**** Supplied records

(** Normalising keeps the code. *)
Lemma normalize_keeps C ts : keeps C ts -> keeps C (normalize_and_expand_blocks ts).
Proof.
  intros Hk. unfold normalize_and_expand_blocks. pose proof (space_braces_keeps C ts [] Hk) as Hs. set (tokens := space_braces ts []) in *.
  pose proof (match_braces_matched tokens tokens 0 [] (∅, ∅) eq_refl (Forall_nil_2 _)) as Hm. destruct (match_braces tokens 0 [] (∅, ∅)) as [l2r r2l]. cbn in Hm.
  apply process_blocks_keeps; [apply Hm; intros lb rb; by rewrite lookup_empty|lia|done].
Qed.

(** ** Spaces *)

Fixpoint next_kind (ks : list TokenType) : option TokenType :=
  match ks with [] => None | k :: ks => if is_blank k then next_kind ks else Some k end.

(** A comment stands where the break after it becomes a space. *)
Fixpoint swallows (last_code : option TokenType) (ks : list TokenType) : bool :=
  match ks with
  | [] => false
  | k :: ks =>
      if is_ws k then swallows last_code ks
      else if is_comment k then to_one_space true last_code (next_kind ks) || swallows last_code ks
      else swallows (Some k) ks
  end.

Lemma next_kind_code ks : next_kind (code ks) = next_kind ks.
Proof. induction ks as [|k ks IH]; [done|]. unfold code; fold code. cbn [next_kind]. unfold is_blank. destruct (is_ws k) eqn:E; cbn [orb]; [done|]. cbn [next_kind]. unfold is_blank. rewrite E. cbn [orb]. by rewrite IH. Qed.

********

Exercise aim - Each record above is to be written out again, without any change.

Result -
(** Normalising keeps the code. *)
Lemma normalize_keeps C ts : keeps C ts -> keeps C (normalize_and_expand_blocks ts).
Proof.
  intros Hk. unfold normalize_and_expand_blocks. pose proof (space_braces_keeps C ts [] Hk) as Hs. set (tokens := space_braces ts []) in *.
  pose proof (match_braces_matched tokens tokens 0 [] (∅, ∅) eq_refl (Forall_nil_2 _)) as Hm. destruct (match_braces tokens 0 [] (∅, ∅)) as [l2r r2l]. cbn in Hm.
  apply process_blocks_keeps; [apply Hm; intros lb rb; by rewrite lookup_empty|lia|done].
Qed.

(** ** Spaces *)

Fixpoint next_kind (ks : list TokenType) : option TokenType :=
  match ks with [] => None | k :: ks => if is_blank k then next_kind ks else Some k end.

(** A comment stands where the break after it becomes a space. *)
Fixpoint swallows (last_code : option TokenType) (ks : list TokenType) : bool :=
  match ks with
  | [] => false
  | k :: ks =>
      if is_ws k then swallows last_code ks
      else if is_comment k then to_one_space true last_code (next_kind ks) || swallows last_code ks
      else swallows (Some k) ks
  end.

Lemma next_kind_code ks : next_kind (code ks) = next_kind ks.
Proof. induction ks as [|k ks IH]; [done|]. unfold code; fold code. cbn [next_kind]. unfold is_blank. destruct (is_ws k) eqn:E; cbn [orb]; [done|]. cbn [next_kind]. unfold is_blank. rewrite E. cbn [orb]. by rewrite IH. Qed.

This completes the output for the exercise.